A whirlwind tour of the sexual revolution in America, Make Love, Not War grew from the author's fascination with a bygone period of rebellion and experimentation whose effects linger throughout the culture. Born in 1969, David Allyn remembers "growing up with the vague sense of having missed something magical and mysterious. I remember the adolescent's agony of realizing that my parents and teachers had witnessed extraordinary social transformations, the likes of which we might never see again." Allyn's zest for his subject, and his dewy-eyed admiration of the sexual pioneers of the '60s and '70s, make him a pleasure to read, although the topic may be too large for a book of this size. There is little space to put subjects like public nudity, the demise of censorship, and the challenge to miscegenation laws into historical context. The author's more detailed discussions fare better, and he offers engaging new source material -- in many cases from his own interviews -- on open marriage, the joys of the Pill, gay liberation, and the sexual double standard. Although an advocate for sexual freedom, Allyn notes the paradox that "perhaps, in the end, shining the light of liberation into every dark corner of daily life has made it more difficult to indulge in some sexual pleasures spontaneously and unself-consciously." We may now feel an urge to define ourselves sexually at a young age, he argues, missing out on the thrill of the forbidden, and the chance to just fool around.
When Helen Gurley Brown's Sex and the Single Girl hit bookstores in 1962, the sexual revolution was launched and there was no turning back. Soon came the pill, the end of censorship, the advent of feminism, and the rise of commercial pornography. Our daily lives changed in an unprecedented time of sexual openness and experimentation.
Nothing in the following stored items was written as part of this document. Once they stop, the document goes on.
(** * VOPR Hub tooling: the VOPR worker driver and the VOPR organizer

    A shallow embedding of
    - the VOPR worker driver (the Zig program stored after the setup notes in
      [src/vopr_hub/SETUP.md]): [main], [parse_flag], [run_simulator],
      [run_child_process], [send_report], [create_report], [fatal];
    - the VOPR organizer (Go), in its two revisions: the branch-assigning one
      ([src/vopr_hub/vopr_organizer/main.go]) and the commit-resolving one
      (the later revision of the same file).

    Both programs are drivers around child processes, the network and the
    environment.  Everything outside the program (the command line as the
    flag package reads it, environment variables, the tracker's HTTP answers,
    git, the simulator child process, the TCP connection to the hub) is a
    field of a [World] record; what the program does to the outside is
    recorded, in order, as a list of events. *)

From Stdlib Require Import ZArith List String Ascii Bool Lia Permutation.
From Stdlib Require Import DecimalString.
Import ListNotations.

Local Open Scope string_scope.
Local Open Scope Z_scope.

(** ** Outcomes of an effectful computation *)

Module Eff.

(** A computation returns a value, ends the process through [exit], or
    panics.  [Stuck] is the outcome of a loop of the model that was given
    too little fuel; it is no behaviour of the program. *)
Inductive result (P A : Type) : Type :=
| Ret (a : A)
| Exited (code : Z)
| Panicked (p : P)
| Stuck.

Arguments Ret {P A} a.
Arguments Exited {P A} code.
Arguments Panicked {P A} p.
Arguments Stuck {P A}.

(** State passing with early termination. *)
Definition M (S P A : Type) : Type := S -> result P A * S.

Definition ret {S P A} (a : A) : M S P A := fun s => (Ret a, s).

Definition bind {S P A B} (c : M S P A) (k : A -> M S P B) : M S P B :=
  fun s =>
    match c s with
    | (Ret a, s') => k a s'
    | (Exited code, s') => (Exited code, s')
    | (Panicked p, s') => (Panicked p, s')
    | (Stuck, s') => (Stuck, s')
    end.

Definition exit {S P A} (code : Z) : M S P A := fun s => (Exited code, s).
Definition panic {S P A} (p : P) : M S P A := fun s => (Panicked p, s).
Definition stuck {S P A} : M S P A := fun s => (Stuck, s).

Definition is_ret {P A} (r : result P A) : bool :=
  match r with Ret _ => true | _ => false end.

End Eff.

Import Eff.

Declare Scope eff_scope.
Delimit Scope eff_scope with eff.
Notation "x <- c ;; k" := (bind c (fun x => k))
  (at level 61, c at next level, right associativity) : eff_scope.
Notation "c ;;; k" := (bind c (fun _ => k))
  (at level 61, right associativity) : eff_scope.

(** ** Go library functions used by the organizer *)

Module GoLib.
Make Love, Not War is the first serious treatment of the complicated events, ideas, and personalities that drove the sexual revolution forward. Based on first-hand accounts, diaries, interviews, and period research, it traces changes in private lives and public discourse from the fearful fifties to the first tremors of rebellion in the early sixties to the heady heyday of the revolution.
Bringing a fresh perspective to the turbulence of these decades, David Allyn argues that the sexual revolutionaries of the '60s and '70s, by telling the truth about their own histories and desires, forced all Americans to re-examine the very meaning of freedom.
Written with a historian's attention to nuance and a novelist's narrative drive, Make Love, Not War is a provocative, vivid, and thoughtful account of one of the most captivating episodes in American history.
About the Author
David Allyn has a Ph.D. from Harvard and has taught history at Princeton. He is now a journalist and writer, and his articles have appeared in the Washington Post, The Boston Globe and The New York Daily News, and the Journal of American Studies. He lives in Hoboken, New Jersey.